“My work forms a musical poem covering all stages of evolution, ascending stepwise. It begins with inanimate nature, and rises steadily to the love of God.” ~ Gustav Mahler
Charlotte Hellekant (mezzo), NZSO Chorale, Wellington Young Voices, New Zealand Symphony Orchestra conducted by Edo de Waart
Mahler’s closeness to nature had always been reflected in his music. Just think of the first movement of the First Symphony with its twitterings and tweetings akin to a forest scene. But by the time of the Third, his ambition had grown: now, instead of just being inspired by nature, Mahler wished to encompass it in his music. Fellow conductor Bruno Walter visited his friend at about this time. Mahler met him at the ferry, and when Walter stood admiring the mountain scenery, Mahler’s response was, “Don’t bother to look up there. I’ve already composed all that away.”

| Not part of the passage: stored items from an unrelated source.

(* ===== verification/SignalSet.v ===== *)
(** * events/SignalSet

    claire/common/events/SignalSet.{h,cc}: a set of signals read through a
    signalfd. The source does not compile as it stands (the constructors with
    signals and Add use the undeclared signalfd_, signalfdChannel_ and
    SetLowPriority), so those are not modelled; the rest is, with the members the
    header declares, and OnSignal's ReadSignalfd is ReadSignalFd. *)

From S2P Require Import Prelude.
Open Scope Z_scope.

Section SignalSet.
Context {Handler : Type}.

(** signal.h: the numbers that sigaddset takes, and those that can be blocked. *)
Variables valid blockable : Z -> bool.

(** The signals blocked in the thread, and the mask of each signalfd. *)
Record kernel := Kernel { blocked : gset Z; masks : gmap Z (gset Z) }.

(* @src claire/common/events/SignalSet.h:61-65 SignalSet *)
Record SignalSet := MkSignalSet { signals_ : gset Z; handlers_ : list Handler; fd_ : Z }.

Definition sigaddset (mask : gset Z) (n : Z) : gset Z := if valid n then {[n]} ∪ mask else mask.

(** [masked] is whether sigprocmask succeeds, and [answer] what signalfd returns. *)
(* @src claire/common/events/SignalSet.cc:20-43 CreateSignalfd *)
Definition CreateSignalfd (masked : bool) (answer : Z) (sfd : Z) (signals : gset Z) (k : kernel) : res (Z * kernel) :=
  let mask := foldl sigaddset ∅ (elements signals) in
  if negb masked then Ok (-1, k)
  else
    let k := Kernel (blocked k ∪ filter (fun n => blockable n = true) mask) (masks k) in
    let signalfd := answer in
    if signalfd <? 0 then Err CheckFailed
    else Ok (signalfd, Kernel (blocked k) (<[signalfd := mask]> (masks k))).

(** [s] is what read returns, sizeof(signalfd_siginfo) being 128, and [ssi_signo]
    what it has stored. *)
(* @src claire/common/events/SignalSet.cc:45-55 ReadSignalFd *)
Definition ReadSignalFd (s ssi_signo : Z) : Z := if negb (s =? 128) then -1 else int32 ssi_signo.

(* @src claire/common/events/SignalSet.cc:60-63 SignalSet::SignalSet *)
Definition SignalSet_new : SignalSet := MkSignalSet ∅ [] (-1).

(* @src claire/common/events/SignalSet.cc:105-111 SignalSet::~SignalSet *)
Definition SignalSet_destroy (s : SignalSet) (k : kernel) : kernel :=
  if negb (fd_ s =? -1) then Kernel (blocked k) (delete (fd_ s) (masks k)) else k.

(* @src claire/common/events/SignalSet.cc:132-136 SignalSet::Wait *)
Definition Wait (in_loop : bool) (handler : Handler) (s : SignalSet) : res SignalSet :=
  _ ← check in_loop; Ok (MkSignalSet (signals_ s) (handlers_ s ++ [handler]) (fd_ s)).

(* @src claire/common/events/SignalSet.cc:138-143 SignalSet::Cancel *)
Definition Cancel (in_loop : bool) (s : SignalSet) : res SignalSet :=
  _ ← check in_loop; Ok (MkSignalSet (signals_ s) [] (fd_ s)).

(* @src claire/common/events/SignalSet.cc:145-149 SignalSet::Clear *)
Definition Clear (s : SignalSet) : SignalSet := MkSignalSet ∅ (handlers_ s) (fd_ s).

(* @src claire/common/events/SignalSet.cc:151-161 SignalSet::Remove *)
Definition Remove (in_loop masked : bool) (answer : Z) (signal_number : Z) (s : SignalSet) (k : kernel)
  : res (SignalSet * kernel) :=
  _ ← check in_loop;
  let signals := signals_ s ∖ {[signal_number]} in
  if bool_decide (signal_number ∈ signals_ s) then
    '(fd, k) ← CreateSignalfd masked answer (fd_ s) signals k;
    Ok (MkSignalSet signals (handlers_ s) fd, k)
  else Ok (MkSignalSet signals (handlers_ s) (fd_ s), k).

(** The calls of the handlers; a handler that calls Wait or Cancel is not
    modelled, it would change the vector under the loop. *)
(* @src claire/common/events/SignalSet.cc:163-174 SignalSet::OnSignal *)
Definition OnSignal (n ssi_signo : Z) (s : SignalSet) : list (Handler * Z) :=
  let signal_number := ReadSignalFd n ssi_signo in
  if negb (signal_number =? -1) then map (fun handler => (handler, signal_number)) (handlers_ s) else [].

(** The descriptor reads the signals of the set, and the thread blocks them. *)
Definition watching (s : SignalSet) (k : kernel) : Prop :=
  masks k !! fd_ s = Some (filter (fun n => valid n = true) (signals_ s)) /\
  filter (fun n => valid n = true /\ blockable n = true) (signals_ s) ⊆ blocked k.

(** ** Proofs *)

Lemma mask_of_signals signals : foldl sigaddset ∅ (elements signals) = filter (fun n => valid n = true) signals.
Proof.
  enough (H : forall l acc, foldl sigaddset acc l = acc ∪ filter (fun n => valid n = true) (list_to_set l)).
  { by rewrite H, list_to_set_elements_L, (left_id_L ∅ (∪)). }
  induction l as [|n l IH]; intros acc; cbn; [set_solver|].
  rewrite IH. apply set_eq. intros x. unfold sigaddset. destruct (valid n) eqn:E; set_unfold; naive_solver congruence.
Qed.

(** Remove of a signal of the set leaves a descriptor that reads exactly the others,
    through the same descriptor when signalfd takes the old one; but the thread
    still blocks the removed signal: no call unblocks it, so that it is neither
    read nor delivered any more. *)
Theorem Remove_stays_blocked n s k : n ∈ signals_ s -> watching s k -> 0 <= fd_ s ->
  exists s' k', Remove true true (fd_ s) n s k = Ok (s', k') /\ watching s' k' /\ fd_ s' = fd_ s /\
    signals_ s' = signals_ s ∖ {[n]} /\ handlers_ s' = handlers_ s /\
    blocked k ⊆ blocked k' /\
    (valid n = true -> blockable n = true -> n ∈ blocked k' /\ forall m, masks k' !! fd_ s' = Some m -> n ∉ m).
Proof.
  intros Hn [Hm Hb] Hfd. unfold Remove, CreateSignalfd. rstep. rewrite bool_decide_eq_true_2 by done.
  rewrite (proj2 (Z.ltb_ge _ _)), mask_of_signals by done. rstep. eexists _, _. split; [reflexivity|].
  split; [split; cbn; [apply lookup_insert_eq|set_solver]|]. do 3 (split; [done|]). split; [set_solver|].
  intros Hv Hbl. split; [set_solver|]. cbn. intros m. rewrite lookup_insert_eq. intros [= <-]. set_solver.
Qed.

(** When sigprocmask fails, Remove forgets the descriptor, which stays open with
    its old mask: the destructor does not close it. *)
Theorem Remove_leaks answer n s k : n ∈ signals_ s ->
  exists s', Remove true false answer n s k = Ok (s', k) /\ fd_ s' = -1 /\ SignalSet_destroy s' k = k.
Proof. intros Hn. unfold Remove, CreateSignalfd. rstep. rewrite bool_decide_eq_true_2 by done. by eexists. Qed.

(** Clear empties the set and leaves the descriptor as it was: its signals are
    still read and reported to the handlers. *)
Theorem Clear_keeps_reading s k : watching s k ->
  masks k !! fd_ (Clear s) = Some (filter (fun n => valid n = true) (signals_ s)) /\ signals_ (Clear s) = ∅ /\
  forall signo, 0 < signo < 65 -> OnSignal 128 signo (Clear s) = map (fun h => (h, signo)) (handlers_ s).
Proof.
  intros [Hm _]. do 2 (split; [done|]). intros signo Hs. unfold OnSignal, ReadSignalFd. cbn [Z.eqb Pos.eqb negb].
  change (negb (128 =? 128)) with false. cbv iota. rewrite wrap_s_id by (unfold fits_s; lia).
  by rewrite (proj2 (Z.eqb_neq _ _)) by lia.
Qed.
End SignalSet.

(** ** Witnesses *)

Definition linux_valid (n : Z) : bool := (1 <=? n) && (n <=? 64).
Definition linux_blockable (n : Z) : bool := negb ((n =? 9) || (n =? 19)).

Definition demo_set : @SignalSet nat := MkSignalSet {[2; 15]} [7%nat] 5.
Definition demo_kernel : kernel := Kernel {[2; 15]} {[5 := {[2; 15]}]}.

Lemma demo_watching : watching linux_valid linux_blockable demo_set demo_kernel.
Proof. by apply (bool_decide_unpack (_ /\ _)). Qed.

Lemma Remove_stays_blocked_witness : exists s' k',
  Remove linux_valid linux_blockable true true 5 15 demo_set demo_kernel = Ok (s', k') /\
  watching linux_valid linux_blockable s' k' /\ fd_ s' = 5 /\ signals_ s' = {[2; 15]} ∖ {[15]} /\ handlers_ s' = [7%nat] /\
  ({[2; 15]} : gset Z) ⊆ blocked k' /\
  (true = true -> true = true -> 15 ∈ blocked k' /\ forall m, masks k' !! fd_ s' = Some m -> 15 ∉ m).
Proof. apply (Remove_stays_blocked linux_valid linux_blockable 15 demo_set demo_kernel); [set_solver|apply demo_watching|done]. Defined.

Lemma Remove_leaks_witness : exists s',
  Remove linux_valid linux_blockable true false 5 15 demo_set demo_kernel = Ok (s', demo_kernel) /\ fd_ s' = -1 /\
  SignalSet_destroy s' demo_kernel = demo_kernel.
Proof. apply (Remove_leaks linux_valid linux_blockable 5 15 demo_set demo_kernel). set_solver. Defined.

Lemma Clear_keeps_reading_witness :
  masks demo_kernel !! 5 = Some (filter (fun n => linux_valid n = true) (signals_ demo_set)) /\
  signals_ (Clear demo_set) = ∅ /\
  forall signo, 0 < signo < 65 -> OnSignal 128 signo (Clear demo_set) = map (fun h => (h, signo)) [7%nat].
Proof. apply (Clear_keeps_reading linux_valid linux_blockable demo_set demo_kernel demo_watching). Defined.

The first movement represents the awakening of Pan, and the entrance of summer – a Bacchic procession full of militaristic-sounding passages. Mahler wrote, “Summer is conceived as a conqueror advancing amidst all that grows and blooms… In march tempo, the first movement never stops advancing; as it approaches it becomes louder and louder, gathers strength, and grows like an avalanche until its din breaks above our heads in powerful rejoicing”.
The second movement originally bore the title, 'What the Flowers in the Meadow Tell Me', and represents “that moment in evolution when the creation still cannot speak a word or make a sound”. Mahler described it as the most carefree piece he had ever written.

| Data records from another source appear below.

(* ===== verification/LoopSystem.v ===== *)
(** * events: the loop with its poller, channels, timers and tasks

    One EventLoop as a whole: the members modelled by EventLoop.v, Poller.v,
    Channel.v and TimeoutQueue.v, put together by Reactor.v, driven by the
    callbacks of channels, the callbacks of timers and the posted tasks, which
    call back into the loop. What a user's closure does is a list of [command]s;
    other threads intervene between any two of them. *)

From stdpp Require Import sorting.
From S2P Require Import Prelude Registry Channel Poller Trace TimeoutQueue EventLoop Reactor.
Open Scope Z_scope.

(** A closure of the user, by name. *)
Abbreviation code := nat.

Section System.
Context {S : Type} `{EventSet code S}.

(** What is posted to a loop: a user's closure, or the queue's AddInLoop or
    CancelInLoop bound by a call from another thread. *)
Inductive task :=
  | Closure (k : code)
  | TimerTask (t : QueueTask code).

(** What other threads do to the loop. *)
Inductive remote :=
  | RemotePost (ctx : TraceContext) (k : code)        (** Post, Run; up to the wake-up *)
  | RemoteAdd (ctx : TraceContext) (exp : Z) (k : code)                 (** RunAt, RunAfter *)
  | RemoteAddRepeating (ctx : TraceContext) (now interval : Z) (k : code)   (** RunEvery *)
  | RemoteCancel (ctx : TraceContext) (id : Z)
  | RemoteQuit
  | RemoteWakeup.                                     (** the Wakeup() of such a call *)

(** A call of a closure on the loop thread, or of another thread meanwhile. *)
Inductive command :=
  | DoPost (k : code)
  | DoQuit
  | DoSetContext (ctx : TraceContext)
  | DoTimer (op : QueueOp code)                       (** RunAt, RunAfter, RunEvery, Cancel *)
  | DoNew (fd : Z) (k : code)                         (** a channel that reads by calling [k] *)
  | DoInterest (p : ptr) (i : Interest)
  | DoRemove (p : ptr)
  | DoDelete (p : ptr)
  | Meanwhile (a : remote).

Inductive call :=
  | Called (k : code)                                 (** a closure, as a channel's callback or a task *)
  | Fired (e : Event code)                            (** a timer's callback *)
  | WokenUp.                                          (** OnWakeup *)

(** [calls] is the history of the calls made in loop(). *)
Record System := MkSystem {
  reactor : Reactor (S := S) (Task := task);
  thread : Thread;
  calls : list call;
}.

Definition loop (s : System) : EventLoop task := core (reactor s).
Definition channels (s : System) : gmap ptr (Channel member) := objs (heap (thread s)).
Definition poller (s : System) : EPollPoller := poller_ (reactor s).
Definition timers (s : System) : TimeoutQueue S := queue (reactor s).

Definition set_core (l : EventLoop task) (r : Reactor (S := S) (Task := task)) : Reactor (S := S) (Task := task) :=
  MkReactor (this r) l (epoll_fd_ r) (poller_ r) (timer_fd_ r) (timer_channel_ r) (queue r) (wakeup_fd_ r) (wakeup_channel_ r).
Definition set_poller (e : EPollPoller) (r : Reactor (S := S) (Task := task)) : Reactor (S := S) (Task := task) :=
  MkReactor (this r) (core r) (epoll_fd_ r) e (timer_fd_ r) (timer_channel_ r) (queue r) (wakeup_fd_ r) (wakeup_channel_ r).
Definition set_queue (q : TimeoutQueue S) (r : Reactor (S := S) (Task := task)) : Reactor (S := S) (Task := task) :=
  MkReactor (this r) (core r) (epoll_fd_ r) (poller_ r) (timer_fd_ r) (timer_channel_ r) q (wakeup_fd_ r) (wakeup_channel_ r).

Definition with_loop (l : EventLoop task) (s : System) : System := MkSystem (set_core l (reactor s)) (thread s) (calls s).
Definition with_timers (q : TimeoutQueue S) (s : System) : System := MkSystem (set_queue q (reactor s)) (thread s) (calls s).
Definition with_heap (h : gmap ptr (Channel member)) (n : ptr) (s : System) : System :=
  MkSystem (reactor s) (MkThread (tLoopInThisThread (thread s)) (MkStore h n) (closed (thread s))) (calls s).
Definition with_poller (h : gmap ptr (Channel member)) (e : EPollPoller) (s : System) : System :=
  with_heap h (next_addr (heap (thread s))) (MkSystem (set_poller e (reactor s)) (thread s) (calls s)).
Definition log_call (c : call) (s : System) : System := MkSystem (reactor s) (thread s) (calls s ++ [c]).

(** ** Other threads *)

Definition push_remote (ctx : TraceContext) (t : task) (s : System) : System :=
  with_loop (set_waking (Datatypes.S (waking (loop s))) (push_task (ctx, t) (loop s))) s.

(** TimeoutQueue::Add on another thread takes the id and posts AddInLoop. *)
Definition exec_remote (a : remote) (s : System) : System :=
  match a with
  | RemotePost ctx k => push_remote ctx (Closure k) s
  | RemoteAdd ctx exp k => let '(_, q, t) := Add exp k (timers s) in push_remote ctx (TimerTask t) (with_timers q s)
  | RemoteAddRepeating ctx now interval k =>
      let '(_, q, t) := AddRepeating now interval k (timers s) in push_remote ctx (TimerTask t) (with_timers q s)
  | RemoteCancel ctx id => push_remote ctx (TimerTask (Cancel id)) s
  | RemoteQuit => with_loop (set_waking (Datatypes.S (waking (loop s))) (set_quit (loop s))) s
  | RemoteWakeup =>
      match waking (loop s) with
      | O => s
      | Datatypes.S n => with_loop (set_waking n (Wakeup (loop s))) s
      end
  end.

(** ** The loop thread's calls *)

(* @src claire/common/events/EventLoop.cc:209-228 EventLoop::UpdateChannel, EventLoop::RemoveChannel *)
Definition exec (c : command) (s : System) : res System :=
  match c with
  | DoPost k => Ok (with_loop (Post true (GetTraceContext (tls (loop s))) (Closure k) (loop s)) s)
  | DoQuit => Ok (with_loop (quit true (loop s)) s)
  | DoSetContext ctx => Ok (with_loop (set_tls (SetTraceContext ctx (tls (loop s))) (loop s)) s)
  | DoTimer op => q ← exec_op op (timers s); Ok (with_timers q s)
  | DoNew fd k =>
      let '(p, st) := new (set_read_callback (Some (User_ k)) (Channel_new fd)) (heap (thread s)) in
      Ok (with_heap (objs st) (next_addr st) s)
  | DoInterest p i =>
      '(h, e) ← change_interest true i p (channels s) (poller s); Ok (with_poller h e s)
  | DoRemove p =>
      '(h, e) ← loop_RemoveChannel true p (loop s) (channels s) (poller s); Ok (with_poller h e s)
  | DoDelete p => t ← delete_channel p (thread s); Ok (MkSystem (reactor s) t (calls s))
  | Meanwhile a => Ok (exec_remote a s)
  end.

Fixpoint exec_all (cs : list command) (s : System) : res System :=
  match cs with
  | [] => Ok s
  | c :: cs => s ← exec c s; exec_all cs s
  end.

(** What a closure does when it is called. *)
Variable script : code -> System -> list command.

(** Whether the object a channel is tied to is alive. *)
Variable alive : nat -> bool.

Definition call_code (k : code) (s : System) : res System :=
  let s := log_call (Called k) s in exec_all (script k s) s.

(** The second loop of TimeoutQueue::Run. *)
(* @src claire/common/events/TimeoutQueue.cc:199-202 TimeoutQueue::Run *)
Fixpoint fire (expired : list (Event code)) (s : System) : res System :=
  match expired with
  | [] => Ok s
  | e :: rest =>
      let s := log_call (Fired e) s in
      s ← exec_all (script (callback e) s) s; fire rest s
  end.

(** [now] and [clock] are the two readings of Timestamp::Now(). *)
(* @src claire/common/events/TimeoutQueue.cc:110-114 TimeoutQueue::OnTimer *)
Definition on_timer (now clock : Z) (s : System) : res System :=
  let q := timers s in
  let expired := filter (fun e => expiration e <= now) (by_expiration (timeouts_ q)) in
  s ← fire expired (with_timers (TQ (reinsert now expired (es_erase_upto now (timeouts_ q))) (next_ q) (timer_ q)) s);
  let q := timers s in
  Ok (with_timers (TQ (timeouts_ q) (next_ q) (ResetTimerfd clock (NextExpiration q))) s).

Definition call_member (now clock : Z) (m : member) (s : System) : res System :=
  match m with
  | OnTimer_ => on_timer now clock s
  | OnWakeup_ => Ok (log_call WokenUp (with_loop (OnWakeup (loop s)) s))
  | User_ k => call_code k s
  end.

(** ** OnEvent, on the channel as it is at each test *)

(** [if (condition && slot) slot();] *)
Definition test_slot (now clock : Z) (p : ptr) (cond : Channel member -> bool) (slot : Channel member -> option member)
  (s : System) : res System :=
  c ← deref (channels s) p;
  if cond c then match slot c with Some m => call_member now clock m s | None => Ok s end else Ok s.

Definition set_handling (p : ptr) (b : bool) (s : System) : res System :=
  c ← deref (channels s) p;
  Ok (with_heap (<[p := set_event_handling b c]> (channels s)) (next_addr (heap (thread s))) s).

(* @src claire/common/events/Channel.cc:63-107 Channel::OnEventWithGuard *)
Definition on_event_with_guard (now clock : Z) (p : ptr) (s : System) : res System :=
  s ← set_handling p true s;
  s ← test_slot now clock p wants_close close_callback_ s;
  s ← test_slot now clock p wants_error error_callback_ s;
  s ← test_slot now clock p wants_read read_callback_ s;
  s ← test_slot now clock p wants_write write_callback_ s;
  set_handling p false s.

(* @src claire/common/events/Channel.cc:47-61 Channel::OnEvent *)
Definition on_event (now clock : Z) (p : ptr) (s : System) : res System :=
  c ← deref (channels s) p;
  if tied_ c && negb (match tie_ c with Some o => alive o | None => false end) then Ok s
  else on_event_with_guard now clock p s.

(** ** The steps of the loop *)

(** A posted task: a closure, or the queue's own. *)
Definition call_task (clock : Z) (t : task) (s : System) : res System :=
  match t with
  | Closure k => call_code k s
  | TimerTask qt => q ← run_task true clock qt (timers s); Ok (with_timers q s)
  end.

Ascending a step in Mahler’s cosmology once more, it’s 'What the Creatures of the Forest Tell Me'. It was inspired by Mahler’s childhood memories of a military band playing in a park in Prague. Mahler recalled being struck by the “natural symphony” of the birds and animals, and also the distant sound of a posthorn.
We then come to humanity, and the addition of a solo voice.
'What Mankind Tells Me' (sometimes also referred to as 'What the Night Tells Me') is a setting of part of Nietzsche’s Also sprach Zarathustra, the philosophical work that also inspired Richard Strauss at the same time.
Following straight on from this is 'What the Angels Tell Me', or 'What the Morning Bells Tell Me' – this is a boisterous account of St Peter’s joy at being forgiven for his denial of Christ.
The last movement is titled 'What Love tells me', and we reach the top of Mahler’s cosmological ladder. Mahler admitted that it could also possibly be called 'What God tells me'.
Bruno Walter said: “In the last movement, words are stilled—for what language can utter heavenly love more powerfully and forcefully than music itself? The Adagio, with its broad, solemn melodic line, is, as a whole—and despite passages of burning pain—eloquent of comfort and grace. It is a single sound of heartfelt and exalted feelings, in which the whole giant structure finds its culmination.”
Recorded by RNZ Concert on 2 April 2016, at Michael Fowler Centre, Wellington.